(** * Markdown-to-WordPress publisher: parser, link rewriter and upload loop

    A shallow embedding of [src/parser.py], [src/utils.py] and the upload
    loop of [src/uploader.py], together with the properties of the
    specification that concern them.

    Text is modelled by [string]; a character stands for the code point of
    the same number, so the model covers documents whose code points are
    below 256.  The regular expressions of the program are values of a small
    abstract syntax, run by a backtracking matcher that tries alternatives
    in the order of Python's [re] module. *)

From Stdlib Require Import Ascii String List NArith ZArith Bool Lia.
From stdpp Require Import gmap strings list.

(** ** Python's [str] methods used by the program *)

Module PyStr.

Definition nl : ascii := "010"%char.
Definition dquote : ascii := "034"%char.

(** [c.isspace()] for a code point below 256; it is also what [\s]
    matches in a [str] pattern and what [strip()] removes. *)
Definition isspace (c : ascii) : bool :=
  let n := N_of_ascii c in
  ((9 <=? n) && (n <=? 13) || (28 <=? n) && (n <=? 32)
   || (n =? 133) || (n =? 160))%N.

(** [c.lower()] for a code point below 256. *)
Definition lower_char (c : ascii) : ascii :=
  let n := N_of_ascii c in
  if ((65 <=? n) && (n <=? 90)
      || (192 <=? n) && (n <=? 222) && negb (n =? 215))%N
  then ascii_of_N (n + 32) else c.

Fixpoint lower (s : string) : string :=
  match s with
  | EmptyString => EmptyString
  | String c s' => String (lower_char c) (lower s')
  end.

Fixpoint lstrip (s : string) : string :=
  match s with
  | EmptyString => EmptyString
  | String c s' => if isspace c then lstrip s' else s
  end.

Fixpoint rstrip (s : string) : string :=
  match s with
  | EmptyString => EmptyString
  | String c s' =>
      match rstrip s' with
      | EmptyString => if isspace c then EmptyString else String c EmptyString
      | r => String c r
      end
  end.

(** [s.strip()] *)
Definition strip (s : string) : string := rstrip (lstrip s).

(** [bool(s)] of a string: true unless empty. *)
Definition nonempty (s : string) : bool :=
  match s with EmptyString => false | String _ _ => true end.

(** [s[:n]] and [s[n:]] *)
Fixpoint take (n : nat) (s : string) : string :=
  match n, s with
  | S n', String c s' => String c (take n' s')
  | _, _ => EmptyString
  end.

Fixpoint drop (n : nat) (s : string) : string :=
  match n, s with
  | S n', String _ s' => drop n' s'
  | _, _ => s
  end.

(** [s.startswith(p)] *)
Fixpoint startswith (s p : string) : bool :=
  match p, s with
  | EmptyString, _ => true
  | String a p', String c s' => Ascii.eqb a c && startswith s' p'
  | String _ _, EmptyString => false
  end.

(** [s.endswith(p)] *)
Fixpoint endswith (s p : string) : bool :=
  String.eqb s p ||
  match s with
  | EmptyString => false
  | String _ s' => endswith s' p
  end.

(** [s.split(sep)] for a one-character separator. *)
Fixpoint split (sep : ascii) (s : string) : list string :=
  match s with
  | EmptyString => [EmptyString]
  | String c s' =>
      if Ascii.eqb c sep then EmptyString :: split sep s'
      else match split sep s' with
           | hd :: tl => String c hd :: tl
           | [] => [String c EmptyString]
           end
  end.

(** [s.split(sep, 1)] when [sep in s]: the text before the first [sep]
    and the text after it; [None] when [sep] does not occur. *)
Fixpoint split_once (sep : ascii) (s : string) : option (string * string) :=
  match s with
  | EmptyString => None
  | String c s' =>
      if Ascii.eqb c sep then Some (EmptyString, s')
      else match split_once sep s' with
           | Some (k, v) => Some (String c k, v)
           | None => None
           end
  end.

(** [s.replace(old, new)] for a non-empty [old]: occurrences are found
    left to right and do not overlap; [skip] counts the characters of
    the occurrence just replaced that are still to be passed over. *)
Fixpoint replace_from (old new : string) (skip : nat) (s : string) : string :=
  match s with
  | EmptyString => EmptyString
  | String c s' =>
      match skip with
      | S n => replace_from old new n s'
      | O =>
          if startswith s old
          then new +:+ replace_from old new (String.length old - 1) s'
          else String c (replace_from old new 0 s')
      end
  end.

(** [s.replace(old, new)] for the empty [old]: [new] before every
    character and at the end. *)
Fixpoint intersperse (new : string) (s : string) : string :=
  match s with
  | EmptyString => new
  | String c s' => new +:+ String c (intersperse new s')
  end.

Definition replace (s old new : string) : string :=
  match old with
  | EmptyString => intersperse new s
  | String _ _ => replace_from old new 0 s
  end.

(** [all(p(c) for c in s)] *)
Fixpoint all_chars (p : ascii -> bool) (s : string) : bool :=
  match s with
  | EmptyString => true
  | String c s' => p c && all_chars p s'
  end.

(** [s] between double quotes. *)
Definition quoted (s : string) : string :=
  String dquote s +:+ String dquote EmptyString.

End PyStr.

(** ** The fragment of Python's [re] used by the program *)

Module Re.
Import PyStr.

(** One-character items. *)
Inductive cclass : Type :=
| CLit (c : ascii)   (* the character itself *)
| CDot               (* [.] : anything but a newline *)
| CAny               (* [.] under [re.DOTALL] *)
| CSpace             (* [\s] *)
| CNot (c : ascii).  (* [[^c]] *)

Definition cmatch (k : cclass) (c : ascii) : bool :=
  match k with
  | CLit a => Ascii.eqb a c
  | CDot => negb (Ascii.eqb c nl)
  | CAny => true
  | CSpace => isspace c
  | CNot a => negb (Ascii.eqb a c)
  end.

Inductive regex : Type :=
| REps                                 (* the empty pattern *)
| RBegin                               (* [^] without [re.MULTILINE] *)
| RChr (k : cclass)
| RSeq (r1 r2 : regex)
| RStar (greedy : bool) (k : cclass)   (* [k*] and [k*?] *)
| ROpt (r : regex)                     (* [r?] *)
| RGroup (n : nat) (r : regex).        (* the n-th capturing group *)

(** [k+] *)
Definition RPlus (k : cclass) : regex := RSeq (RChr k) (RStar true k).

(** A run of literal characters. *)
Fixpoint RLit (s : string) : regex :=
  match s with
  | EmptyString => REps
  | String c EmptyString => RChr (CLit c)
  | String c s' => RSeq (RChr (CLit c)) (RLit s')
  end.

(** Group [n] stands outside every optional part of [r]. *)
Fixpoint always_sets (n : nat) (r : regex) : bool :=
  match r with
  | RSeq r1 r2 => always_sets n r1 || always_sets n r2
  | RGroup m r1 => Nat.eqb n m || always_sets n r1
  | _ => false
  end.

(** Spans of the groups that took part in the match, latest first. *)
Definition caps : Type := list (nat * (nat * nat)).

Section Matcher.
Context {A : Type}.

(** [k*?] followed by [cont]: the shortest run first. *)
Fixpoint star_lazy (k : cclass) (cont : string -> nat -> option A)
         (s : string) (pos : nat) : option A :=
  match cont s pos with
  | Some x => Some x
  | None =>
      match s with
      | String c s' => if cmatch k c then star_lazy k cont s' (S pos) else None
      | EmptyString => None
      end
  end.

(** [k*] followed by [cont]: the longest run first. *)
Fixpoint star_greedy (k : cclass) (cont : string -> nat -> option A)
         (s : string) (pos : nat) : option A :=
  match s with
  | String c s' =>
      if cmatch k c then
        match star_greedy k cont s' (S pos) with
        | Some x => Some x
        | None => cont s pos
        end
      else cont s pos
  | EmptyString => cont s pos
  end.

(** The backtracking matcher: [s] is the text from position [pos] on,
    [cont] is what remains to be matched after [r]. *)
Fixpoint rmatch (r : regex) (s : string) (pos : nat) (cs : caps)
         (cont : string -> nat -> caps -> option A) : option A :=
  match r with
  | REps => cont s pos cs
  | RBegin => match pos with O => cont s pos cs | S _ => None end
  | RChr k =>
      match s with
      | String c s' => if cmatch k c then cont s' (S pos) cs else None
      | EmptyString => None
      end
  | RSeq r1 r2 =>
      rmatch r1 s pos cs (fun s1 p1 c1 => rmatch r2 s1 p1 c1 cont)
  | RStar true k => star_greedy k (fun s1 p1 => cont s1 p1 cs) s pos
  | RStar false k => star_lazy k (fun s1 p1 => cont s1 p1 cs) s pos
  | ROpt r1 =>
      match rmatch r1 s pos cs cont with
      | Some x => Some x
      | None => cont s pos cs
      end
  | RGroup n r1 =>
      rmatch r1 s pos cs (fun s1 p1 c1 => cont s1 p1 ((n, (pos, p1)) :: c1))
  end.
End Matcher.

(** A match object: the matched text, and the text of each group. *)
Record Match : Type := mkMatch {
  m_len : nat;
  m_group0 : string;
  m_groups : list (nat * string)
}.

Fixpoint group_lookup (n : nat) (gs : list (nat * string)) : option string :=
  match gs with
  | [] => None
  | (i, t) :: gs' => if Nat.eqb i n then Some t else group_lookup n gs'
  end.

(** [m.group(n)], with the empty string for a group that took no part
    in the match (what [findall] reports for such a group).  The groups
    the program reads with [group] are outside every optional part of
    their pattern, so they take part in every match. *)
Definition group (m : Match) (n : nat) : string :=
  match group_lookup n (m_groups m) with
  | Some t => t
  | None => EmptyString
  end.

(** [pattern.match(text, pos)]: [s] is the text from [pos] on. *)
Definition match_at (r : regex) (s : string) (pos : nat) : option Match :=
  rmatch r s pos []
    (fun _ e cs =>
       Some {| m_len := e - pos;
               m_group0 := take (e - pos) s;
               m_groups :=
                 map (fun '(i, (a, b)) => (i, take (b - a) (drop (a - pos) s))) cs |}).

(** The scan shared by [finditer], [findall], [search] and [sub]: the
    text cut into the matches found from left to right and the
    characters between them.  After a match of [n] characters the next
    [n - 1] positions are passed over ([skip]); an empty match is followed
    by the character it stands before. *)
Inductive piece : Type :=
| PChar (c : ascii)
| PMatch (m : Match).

...

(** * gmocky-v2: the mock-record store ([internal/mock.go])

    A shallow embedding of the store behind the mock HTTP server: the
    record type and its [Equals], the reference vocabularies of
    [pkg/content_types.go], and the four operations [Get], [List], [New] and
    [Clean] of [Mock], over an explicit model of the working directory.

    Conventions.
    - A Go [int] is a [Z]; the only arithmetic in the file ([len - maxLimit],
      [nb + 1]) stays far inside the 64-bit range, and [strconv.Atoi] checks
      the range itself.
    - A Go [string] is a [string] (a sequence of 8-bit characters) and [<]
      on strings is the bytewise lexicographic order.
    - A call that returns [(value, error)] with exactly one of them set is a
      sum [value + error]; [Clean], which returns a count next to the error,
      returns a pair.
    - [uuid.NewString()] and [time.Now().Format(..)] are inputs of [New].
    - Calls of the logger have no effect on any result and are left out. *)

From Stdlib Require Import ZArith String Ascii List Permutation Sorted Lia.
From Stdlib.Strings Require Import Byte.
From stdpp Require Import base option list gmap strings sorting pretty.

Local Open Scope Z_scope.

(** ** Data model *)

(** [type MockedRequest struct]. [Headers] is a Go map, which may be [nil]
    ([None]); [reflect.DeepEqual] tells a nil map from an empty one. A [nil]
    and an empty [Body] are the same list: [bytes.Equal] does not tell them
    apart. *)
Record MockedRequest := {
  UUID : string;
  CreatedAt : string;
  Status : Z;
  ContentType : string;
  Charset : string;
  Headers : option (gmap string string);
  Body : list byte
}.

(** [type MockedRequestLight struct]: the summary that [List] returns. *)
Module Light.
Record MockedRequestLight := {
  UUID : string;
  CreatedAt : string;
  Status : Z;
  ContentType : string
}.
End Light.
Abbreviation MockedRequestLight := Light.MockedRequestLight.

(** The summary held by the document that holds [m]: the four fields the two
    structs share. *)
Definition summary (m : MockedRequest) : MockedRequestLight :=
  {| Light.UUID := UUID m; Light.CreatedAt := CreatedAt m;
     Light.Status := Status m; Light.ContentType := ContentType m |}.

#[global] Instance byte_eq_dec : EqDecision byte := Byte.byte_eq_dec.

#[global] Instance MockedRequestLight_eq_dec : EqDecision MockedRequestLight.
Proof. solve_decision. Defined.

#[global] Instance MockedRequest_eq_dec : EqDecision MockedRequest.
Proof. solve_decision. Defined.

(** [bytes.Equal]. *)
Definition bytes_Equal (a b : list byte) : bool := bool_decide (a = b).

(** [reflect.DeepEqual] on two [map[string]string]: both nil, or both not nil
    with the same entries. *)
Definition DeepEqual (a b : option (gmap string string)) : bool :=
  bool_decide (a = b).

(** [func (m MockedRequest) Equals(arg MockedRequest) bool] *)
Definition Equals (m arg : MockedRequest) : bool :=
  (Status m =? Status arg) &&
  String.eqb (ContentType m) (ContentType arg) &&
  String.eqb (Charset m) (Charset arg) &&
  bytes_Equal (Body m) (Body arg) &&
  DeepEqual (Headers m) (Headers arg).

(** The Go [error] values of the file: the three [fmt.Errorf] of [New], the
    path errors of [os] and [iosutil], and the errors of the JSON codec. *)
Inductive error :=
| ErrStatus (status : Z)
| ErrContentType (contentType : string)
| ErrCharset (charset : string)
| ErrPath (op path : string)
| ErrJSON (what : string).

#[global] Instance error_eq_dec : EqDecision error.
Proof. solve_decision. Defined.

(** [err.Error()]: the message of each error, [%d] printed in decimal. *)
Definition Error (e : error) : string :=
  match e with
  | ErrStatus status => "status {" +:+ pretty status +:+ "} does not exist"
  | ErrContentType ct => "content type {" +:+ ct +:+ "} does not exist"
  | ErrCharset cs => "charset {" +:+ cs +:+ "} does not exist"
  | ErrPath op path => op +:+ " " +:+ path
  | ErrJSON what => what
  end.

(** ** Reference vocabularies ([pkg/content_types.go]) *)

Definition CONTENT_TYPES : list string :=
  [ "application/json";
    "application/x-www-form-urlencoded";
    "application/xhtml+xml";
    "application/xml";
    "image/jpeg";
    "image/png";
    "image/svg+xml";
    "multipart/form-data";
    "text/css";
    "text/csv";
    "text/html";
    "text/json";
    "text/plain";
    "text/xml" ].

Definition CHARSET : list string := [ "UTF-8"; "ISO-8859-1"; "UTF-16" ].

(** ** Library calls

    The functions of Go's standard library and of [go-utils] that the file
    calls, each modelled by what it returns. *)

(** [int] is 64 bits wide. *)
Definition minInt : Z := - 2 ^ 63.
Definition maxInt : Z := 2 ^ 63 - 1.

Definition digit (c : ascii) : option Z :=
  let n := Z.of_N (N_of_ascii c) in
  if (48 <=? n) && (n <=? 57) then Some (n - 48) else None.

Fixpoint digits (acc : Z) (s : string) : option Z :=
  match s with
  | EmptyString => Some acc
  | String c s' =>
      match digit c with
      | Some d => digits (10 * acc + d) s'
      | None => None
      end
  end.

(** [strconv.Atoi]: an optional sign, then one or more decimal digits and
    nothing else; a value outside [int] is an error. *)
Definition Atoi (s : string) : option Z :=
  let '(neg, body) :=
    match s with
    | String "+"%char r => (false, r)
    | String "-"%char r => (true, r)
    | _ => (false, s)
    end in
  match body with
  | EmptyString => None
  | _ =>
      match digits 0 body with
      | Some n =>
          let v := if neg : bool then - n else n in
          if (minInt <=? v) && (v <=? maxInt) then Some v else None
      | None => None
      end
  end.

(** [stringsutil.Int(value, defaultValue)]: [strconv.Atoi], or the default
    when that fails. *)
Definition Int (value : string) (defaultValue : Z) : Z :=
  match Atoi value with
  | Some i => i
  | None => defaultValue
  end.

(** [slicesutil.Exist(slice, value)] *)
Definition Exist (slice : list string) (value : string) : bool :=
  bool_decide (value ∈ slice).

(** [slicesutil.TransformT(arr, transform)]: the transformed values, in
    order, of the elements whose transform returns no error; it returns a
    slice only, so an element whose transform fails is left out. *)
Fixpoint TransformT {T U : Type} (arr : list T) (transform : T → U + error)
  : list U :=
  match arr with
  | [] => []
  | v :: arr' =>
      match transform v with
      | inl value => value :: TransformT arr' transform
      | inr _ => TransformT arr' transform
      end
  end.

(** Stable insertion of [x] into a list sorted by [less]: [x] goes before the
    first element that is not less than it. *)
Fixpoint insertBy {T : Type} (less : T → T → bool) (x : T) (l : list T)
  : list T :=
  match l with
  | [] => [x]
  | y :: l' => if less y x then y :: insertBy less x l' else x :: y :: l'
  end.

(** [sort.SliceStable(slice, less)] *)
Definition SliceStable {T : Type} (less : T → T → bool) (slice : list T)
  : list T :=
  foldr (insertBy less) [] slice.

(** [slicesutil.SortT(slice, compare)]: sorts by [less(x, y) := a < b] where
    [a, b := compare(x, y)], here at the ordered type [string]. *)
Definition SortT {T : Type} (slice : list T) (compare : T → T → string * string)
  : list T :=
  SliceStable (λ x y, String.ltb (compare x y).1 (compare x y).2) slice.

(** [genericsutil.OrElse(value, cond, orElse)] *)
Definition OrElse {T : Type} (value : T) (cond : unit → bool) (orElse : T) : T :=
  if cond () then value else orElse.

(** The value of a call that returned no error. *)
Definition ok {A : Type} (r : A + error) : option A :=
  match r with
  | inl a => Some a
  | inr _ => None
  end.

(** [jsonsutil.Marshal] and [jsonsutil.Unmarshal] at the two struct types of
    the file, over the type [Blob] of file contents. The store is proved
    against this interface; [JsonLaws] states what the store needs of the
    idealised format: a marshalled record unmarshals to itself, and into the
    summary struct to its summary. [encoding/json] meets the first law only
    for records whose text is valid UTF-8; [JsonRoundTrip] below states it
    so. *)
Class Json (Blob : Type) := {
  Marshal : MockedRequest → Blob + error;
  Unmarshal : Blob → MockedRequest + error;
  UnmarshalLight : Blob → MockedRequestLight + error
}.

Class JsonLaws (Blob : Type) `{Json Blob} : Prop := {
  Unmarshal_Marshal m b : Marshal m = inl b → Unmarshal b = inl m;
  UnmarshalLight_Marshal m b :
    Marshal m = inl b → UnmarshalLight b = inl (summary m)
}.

## What the task requires
Look above for the line holding "(** [s.replace(old, new)] for the" and the line holding "(Ascii.eqb c nl)", then output exactly those two lines and every line between them, nothing more.

## Response to the task
(** [s.replace(old, new)] for the empty [old]: [new] before every
    character and at the end. *)
Fixpoint intersperse (new : string) (s : string) : string :=
  match s with
  | EmptyString => new
  | String c s' => new +:+ String c (intersperse new s')
  end.

Definition replace (s old new : string) : string :=
  match old with
  | EmptyString => intersperse new s
  | String _ _ => replace_from old new 0 s
  end.

(** [all(p(c) for c in s)] *)
Fixpoint all_chars (p : ascii -> bool) (s : string) : bool :=
  match s with
  | EmptyString => true
  | String c s' => p c && all_chars p s'
  end.

(** [s] between double quotes. *)
Definition quoted (s : string) : string :=
  String dquote s +:+ String dquote EmptyString.

End PyStr.

(** ** The fragment of Python's [re] used by the program *)

Module Re.
Import PyStr.

(** One-character items. *)
Inductive cclass : Type :=
| CLit (c : ascii)   (* the character itself *)
| CDot               (* [.] : anything but a newline *)
| CAny               (* [.] under [re.DOTALL] *)
| CSpace             (* [\s] *)
| CNot (c : ascii).  (* [[^c]] *)

Definition cmatch (k : cclass) (c : ascii) : bool :=
  match k with
  | CLit a => Ascii.eqb a c
  | CDot => negb (Ascii.eqb c nl)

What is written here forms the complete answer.